Let’s say I run 7 miles a day . Next week I run 8 miles a day . Next week I run 9 miles a day. Is this an effective protocol for building fitness? All runs are more or less the same
Let’s say I run 7 miles a day . Next week I run 8 miles a day . Next week I run 9 miles a day. Is this an effective protocol for building fitness? All runs are more or less the same
What is your sense of “micro-loading”? I agree that after enough weeks the additional load will be paltry, though, if you are ably to stick with 1 mi/day indefinitely.
Mico loading would be first week 7miles/day...next week 7.1 miles/day...only after 10week would be 8miles/day.
When i hear the term micro loading I think about mushrooms not running a hour a day. You're over thinking this, just run.
BigTrophyHunter wrote:
Let’s say I run 7 miles a day . Next week I run 8 miles a day . Next week I run 9 miles a day. Is this an effective protocol for building fitness? All runs are more or less the same
The biggest downside is that you'll only be at an optimal level (for you) for a very short amount of time.
Let's say you're fit enough that 15 miles a week is near your sweet spot. If you're starting at 7mpw then you'll have a month that's too easy to get much benefit. The next two months will progress from 12mpw to 21mpw. That range is enough to do something during the first few weeks and probably challenging but survivable the last couple of weeks.
But once you get into month 4-5 and beyond your body is going to have a hard time adapting to keep up with the volume. You'll already be 50% higher than our arbitrary optimal mileage. If you're durable you might not be getting injured, but you're going to feel more and more fatigued trying to maintain the increasing volume and never really catch up.
1 mile a week added will never make any individual jump seem difficult, but somewhere along the line adding 52 miles a year is going to lead to problems.
The human body just doesn't adapt fast enough.

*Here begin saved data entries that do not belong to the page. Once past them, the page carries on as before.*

#[export] Hint Resolve Quiet_osFails Quiet_ask Quiet_commitStatus Quiet_setCurrentStepMessage
  Quiet_logwrap_Write Quiet_PrintlnToUpdateLogs Quiet_writeChunks Quiet_runTf Quiet_os_ReadFileM
  Quiet_os_WriteFile Quiet_os_Stat Quiet_os_Mkdir Quiet_os_RemoveAll Quiet_set_files : quiet.
#[export] Hint Resolve Emits_osFails Emits_ask Emits_commitStatus Emits_setCurrentStepMessage
  Emits_logwrap_Write Emits_PrintlnToUpdateLogs Emits_writeChunks Emits_os_ReadFileM
  Emits_os_WriteFile Emits_os_Stat Emits_os_Mkdir Emits_os_RemoveAll : emits.
#[export] Hint Extern 1 (Quiet (PrintlnToLocalAndUpdateLogs _ _)) =>
  apply Quiet_PrintlnToUpdateLogs : quiet.
#[export] Hint Extern 1 (Emits _ (PrintlnToLocalAndUpdateLogs _ _)) =>
  apply Emits_PrintlnToUpdateLogs; apply _ : emits.
#[export] Hint Extern 1 (AllowsLog _) => apply _ : emits.
#[export] Hint Extern 1 (AllowsFile _) => apply _ : emits.
#[export] Hint Extern 1 (AllowsGit _) => apply _ : emits.

(** ** Computations that make and remove no directory *)

Definition sameDirs (w w' : World) : Prop := dirs w' = dirs w.
#[export] Instance sameDirs_preorder : PreOrder sameDirs.
Proof. split; [done|]. intros x y z ??. unfold sameDirs in *. congruence. Qed.

Create HintDb dirs discriminated.

Ltac keeps_dirs_step :=
  first
    [ solve [auto with dirs nocore]
    | apply (Keeps_ret _) | apply (Keeps_gets _) | apply (Keeps_panic _)
    | apply (Keeps_bind _); [|intros ?]
    | match goal with |- Keeps _ (match ?x with _ => _ end) => destruct x end
    | apply Keeps_modify; intros ?; repeat case_match; reflexivity ].
Ltac keeps_dirs := repeat keeps_dirs_step.

Lemma sameDirs_setCurrentStepMessage env m : Keeps sameDirs (setCurrentStepMessage env m).
Proof. unfold setCurrentStepMessage, fileContentOrEmpty, ask. keeps_dirs. Qed.
#[export] Hint Resolve sameDirs_setCurrentStepMessage : dirs.

Lemma sameDirs_logwrap_Write env p : Keeps sameDirs (logwrap_Write env p).
Proof. unfold logwrap_Write, logCallback, commitStatus, publishStatus, ask. keeps_dirs. Qed.
#[export] Hint Resolve sameDirs_logwrap_Write : dirs.
#[export] Hint Extern 1 (Keeps sameDirs (PrintlnToUpdateLogs _ _)) =>
  unfold PrintlnToUpdateLogs; apply Keeps_bind; [apply _|apply sameDirs_logwrap_Write|intros; apply (Keeps_ret _)] : dirs.
#[export] Hint Extern 1 (Keeps sameDirs (PrintlnToLocalAndUpdateLogs _ _)) =>
  unfold PrintlnToLocalAndUpdateLogs, PrintlnToUpdateLogs; apply Keeps_bind; [apply _|apply sameDirs_logwrap_Write|intros; apply (Keeps_ret _)] : dirs.

Lemma wp_Quiet_dirs {policy : PanicPolicy} {A} (m : M A) w :
  Quiet m → Keeps sameDirs m → LogOk w →
  wp m w (λ _ w', LogOk w' ∧ evolves w w' ∧ dirs w' = dirs w).
Proof.
  intros Hm Hd Hw. specialize (Hm w Hw). specialize (Hd w). unfold wp in *.
  destruct (m w) as [[a|] w']; [|done]. naive_solver.
Qed.

(** A quiet computation in the middle of a frame proof. *)
Lemma wp_Quiet_from {policy : PanicPolicy} {A} (m : M A) w0 w :
  Quiet m → evolves w0 w → LogOk w → wp m w (λ _ w', LogOk w' ∧ evolves w0 w').
Proof.
  intros Hm E Hw. eapply wp_mono; [by apply Hm|]. intros ? w' [? ?]. split; [done|]. by etrans.
Qed.

(** ** Computations that never panic, whatever the state of the log *)

Definition Total {A} (m : M A) : Prop := ∀ w, ∃ a, (m w).1 = Done a.

Lemma Total_bind {A B} (m : M A) (k : A → M B) : Total m → (∀ a, Total (k a)) → Total (m ≫= k).
Proof.
  intros Hm Hk w. unfold mbind, M_bind. destruct (Hm w) as [a Ha].
  destruct (m w) as [o w1]; simpl in Ha; subst o. apply Hk.
Qed.

Lemma Total_gets {A} (f : World → A) : Total (gets f).
Proof. intros w. by eexists. Qed.
Lemma Total_modify f : Total (modify f).
Proof. intros w. by eexists. Qed.
Lemma Total_ret {A} (a : A) : Total (mret a).
Proof. intros w. by eexists. Qed.

Ltac total :=
  repeat first
    [ assumption | apply Total_ret | apply Total_gets | apply Total_modify
    | apply Total_bind; [|intros ?]
    | match goal with |- Total (match ?x with _ => _ end) => destruct x end ].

Now, if the plan is to stop somewhere when you hit the point that feels like a healthy challenge then that's totally fine. You just can't use it as a long term path to increasing fitness.
BigTrophyHunter wrote:
Let’s say I run 7 miles a day . Next week I run 8 miles a day . Next week I run 9 miles a day. Is this an effective protocol for building fitness? All runs are more or less the same
Yeah, if you've got a lot of time for a good build up, go for it. Add a cut back week 1 time per month and throw in strides a 2-3 times per week and you're on the road to a good base
As per your formula
49 + 3 x strides
56 + 3 x strides
63 + 3 x strides
49 + 3 x strides
70 + 3 x strides
77 + 3 x strides
84 + 3 x strides
56 + 3 x strides..... in another 3 weeks you'll hit 105!
If you're feeling good, 1- 2 times per week, make your runs a little bit harder or run a low key race once in a while. Level off the mileage about 6-8 weeks prior to target race or season opener. Once the mileage is leveled off, start incorporating some structured harder sessions.
I should add that if your peak mileage had recently been much bigger, you can certainly ramp up faster and if you've never approached some of the numbers above, you should proabably be a little more circumspect.
How is that "micro-loading"?
You've gone from 49 miles a week to 56 miles the next.
That's a 14.3% increase in volume; well above the 10% that's most commonly recommended.
This sounds illegal
Micro-loading would be doing doubles or even triples to accomplish your mileage (vs singles). The idea is to accomplish your volume with least amount of damage.
Dudewhat? wrote:
Micro-loading would be doing doubles or even triples to accomplish your mileage (vs singles). The idea is to accomplish your volume with least amount of damage.
Sounds like something that might work for sprinters. Sounds dumb for everyone else.
I’ll try to hunt down the study, but that 10% rules has been debunked. You’re dead on that it’s cited constantly, but there’s nothing to back it up. Humans love round, even numbers.
BigTrophyHunter wrote:
Let’s say I run 7 miles a day . Next week I run 8 miles a day . Next week I run 9 miles a day. Is this an effective protocol for building fitness? All runs are more or less the same
This is basically the same as adding 10%
Debunked wrote:
I’ll try to hunt down the study, but that 10% rules has been debunked. You’re dead on that it’s cited constantly, but there’s nothing to back it up. Humans love round, even numbers.
I didn't suggest that it was gospel; just using it as an example to demonstrate that a 14% increase was hardly "micro-loading".